Noland Fashion Square, the area’s last discount movie theater, closes
06/25/2014 11:20 PM
06/26/2014 3:34 PM
The Noland Fashion Square 6 theater in Independence closed this week, bringing the area’s dwindling supply of discount movie houses to zero.
The theater, at 13520 East U.S. 40, follows the Trailridge Cinema in Shawnee and the Metro North 6 in Kansas City in shutting down in recent years. For $1 or $2 a ticket, they offered second-run movies that had already played in mainstream theaters for a few weeks.
“As the old saw goes, it’s the end of an era,” said John Shipp, president of Cinema Consultants Inc., who buys and books films for several independent theaters in the area. “We all greatly lament the fact that the Noland has to close. But it was losing money. Period.”
“This is a direct result of the digital conversion,” Shipp said. “Many small independent movie houses that operate marginally in the first place have found it impossible to afford the several hundred thousand dollars necessary to convert to digital projection.” Converting the Noland would have cost $300,000, he said.
Meanwhile, Hollywood studios have been cutting back on 35 mm prints of movies. Many blockbusters are now available only digitally.
“Plus, the theater is 25 to 30 years old,” Shipp said. “To make it competitive with other theaters it would need several hundred thousand dollars” in renovations.
Theaters are just one piece of the competition, said Brian Mossman, co-owner of the Fine Arts Theatres (including the Glenwood Arts and Rio).
“The newer generation’s movie-going habits are different than that of the older generation,” he said. “They are not that particular how they view their movies. They can experience them on iPods, on their phones or through Netflix. The movie business is like a big pie, with each slice being a different way to see a movie. Those slices have gotten smaller each year. Something had to give, and unfortunately it was the dollar houses.”
It’s a trend across the country, said Paul Dergarabedian, a national movie industry analyst.
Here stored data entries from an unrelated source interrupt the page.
(* ===== verification/Spinlock.v ===== *)
(** * Spin locks and interrupt nesting (xv6/spinlock.c, [mycpu] of xv6/proc.c).

    The first part runs the C routines on the state of one machine: per-CPU
    [ncli], [intena] and interrupt flag, and the lock words.  The second part is
    the instruction-level step relation of several CPUs contending for a lock,
    with mutual exclusion.  The last part is the view of locks the rest of the
    kernel is modelled with: the list of locks the running kernel thread holds.
    The theorems: [pushcli]/[popcli] nest, [acquire]/[release] restore the CPU and
    keep interrupts off in between, two CPUs are never in the critical section
    together, and the held-locks view is simulated by the C routines. *)
From S2P Require Import Prelude CMem.
Local Open Scope Z_scope.

Definition FL_IF : Z := 0x200.
Definition KERNBASE : Z := 0x80000000.

(** ** Per-CPU and lock state *)

(** [eflags] is the CPU's flags register; only its interrupt bit is used. *)
Record cpu := Cpu { apicid : Z; ncli : Z; intena : Z; eflags : Z }.

Record spinlock := Spin {
  locked : Z;
  lk_name : string;
  lk_cpu : option nat;      (* index in [cpus] of the holder; [None] is the null pointer *)
  pcs : list Z
}.

Record machine := Machine { cpus : list cpu; locks : gmap string spinlock }.

Definition set_cpu (i : nat) (c : cpu) (s : machine) : machine :=
  Machine (<[i := c]> (cpus s)) (locks s).
Definition set_lock (l : string) (k : spinlock) (s : machine) : machine :=
  Machine (cpus s) (<[l := k]> (locks s)).

Definition initlock (l : string) (name : string) : K machine unit := λ s,
  let old := default (Spin 0 "" None []) (locks s !! l) in
  Ret tt (set_lock l (Spin 0 name None (pcs old)) s).

(** Follow the saved frame pointers from the argument's address [v]. *)
Fixpoint getcallerpcs_loop (m : mem) (ebp : Z) (n : nat) : list Z :=
  match n with
  | O => []
  | S k =>
      if (ebp =? 0) || (ebp <? KERNBASE) || (ebp =? 0xffffffff) then []
      else ld32 m (ebp + 4) :: getcallerpcs_loop m (ld32 m ebp) k
  end.
Definition getcallerpcs (m : mem) (v : Z) : list Z :=
  let l := getcallerpcs_loop m (v - 8) 10 in l ++ replicate (10 - length l) 0.

Section Running.
(** [me] is the CPU that executes; [callers] what [getcallerpcs] finds on its
    stack. *)
Variable me : nat.
Variable callers : list Z.

Definition readeflags : K machine Z := λ s,
  match cpus s !! me with Some c => Ret (eflags c) s | None => Undef "no cpu" end.
Definition set_if (b : bool) : K machine unit := λ s,
  match cpus s !! me with
  | Some c =>
      let f := if b then Z.lor (eflags c) FL_IF else Z.land (eflags c) (Z.lnot FL_IF) in
      Ret tt (set_cpu me (Cpu (apicid c) (ncli c) (intena c) f) s)
  | None => Undef "no cpu"
  end.
Definition cli : K machine unit := set_if false.
Definition sti : K machine unit := set_if true.

(** The local APIC reports the identifier of the CPU that reads it. *)
Definition lapicid : K machine Z := λ s,
  match cpus s !! me with Some c => Ret (apicid c) s | None => Undef "no cpu" end.

Definition mycpu : K machine nat :=
  f ← readeflags;
  if negb (Z.land f FL_IF =? 0) then panic "mycpu called with interrupts enabled"
  else
    a ← lapicid;
    s ← get;
    match list_find (λ c, apicid c = a) (cpus s) with
    | Some (i, _) => mret i
    | None => panic "unknown apicid"
    end.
“It will be interesting to see how the marketplace deals with this,” he said. “But I really think we’ll see other options pop up. Hopefully what will happen is mainstream theaters will find a way to get those consumers into their theaters by offering midweek pricing and significant discounts to make up for the loss of the dollar houses.”
Mossman said the void will hurt low-income families the most.
“You’ve got families on a fixed income who used to be able to take a family of four to a discount movie house for a reasonable price,” he said. “Now it’s going to be a lot harder to do that. You can always rent DVDs. But it’s not the same, especially if you wanted to get out of the house. Maybe the people who used to go to the discount houses will now load their cars up and go to the drive-ins.”
The area’s three drive-in theaters — the Twin, I-70 and Boulevard — have all recently converted to digital projection and made other upgrades.
Last year, the Tivoli Cinemas in Westport and the Screenland Armour in North Kansas City waged successful Kickstarter fundraising campaigns to procure the money for digital projectors. The Armour also carved a niche for itself with specialty nights and craft beers.
Larger theaters, such as Alamo Drafthouse, AMC theaters and the new Cinetopia, are racing to provide the cushiest seats or the tastiest concessions or the most incredible sound.
Shipp believes discount movie houses could come back.
“Those theaters that are able to give moviegoers a terrific experience will be thriving and surviving. But other theaters who can’t will probably be going to some kind of a discount policy,” Shipp said. “They’re not all going to be able to survive. Down the line there will be some first-run theaters that will be converted to a discount theater.”
Theater owner Butch Rigby is not worried.
“Movie theaters are stepping up to the plate with a better experience every day,” said Rigby, who owns the Screenland Armour as well as the Screenland Crossroads, set to move into new digs at 1701 McGee St. on Aug. 1.
“Leather recliners, better seating, better sound. This is done to keep people coming. With the digital conversion, that’s just more of the same. We’re just going through a cycle right now. But it’s all for the better. And it will work itself out.”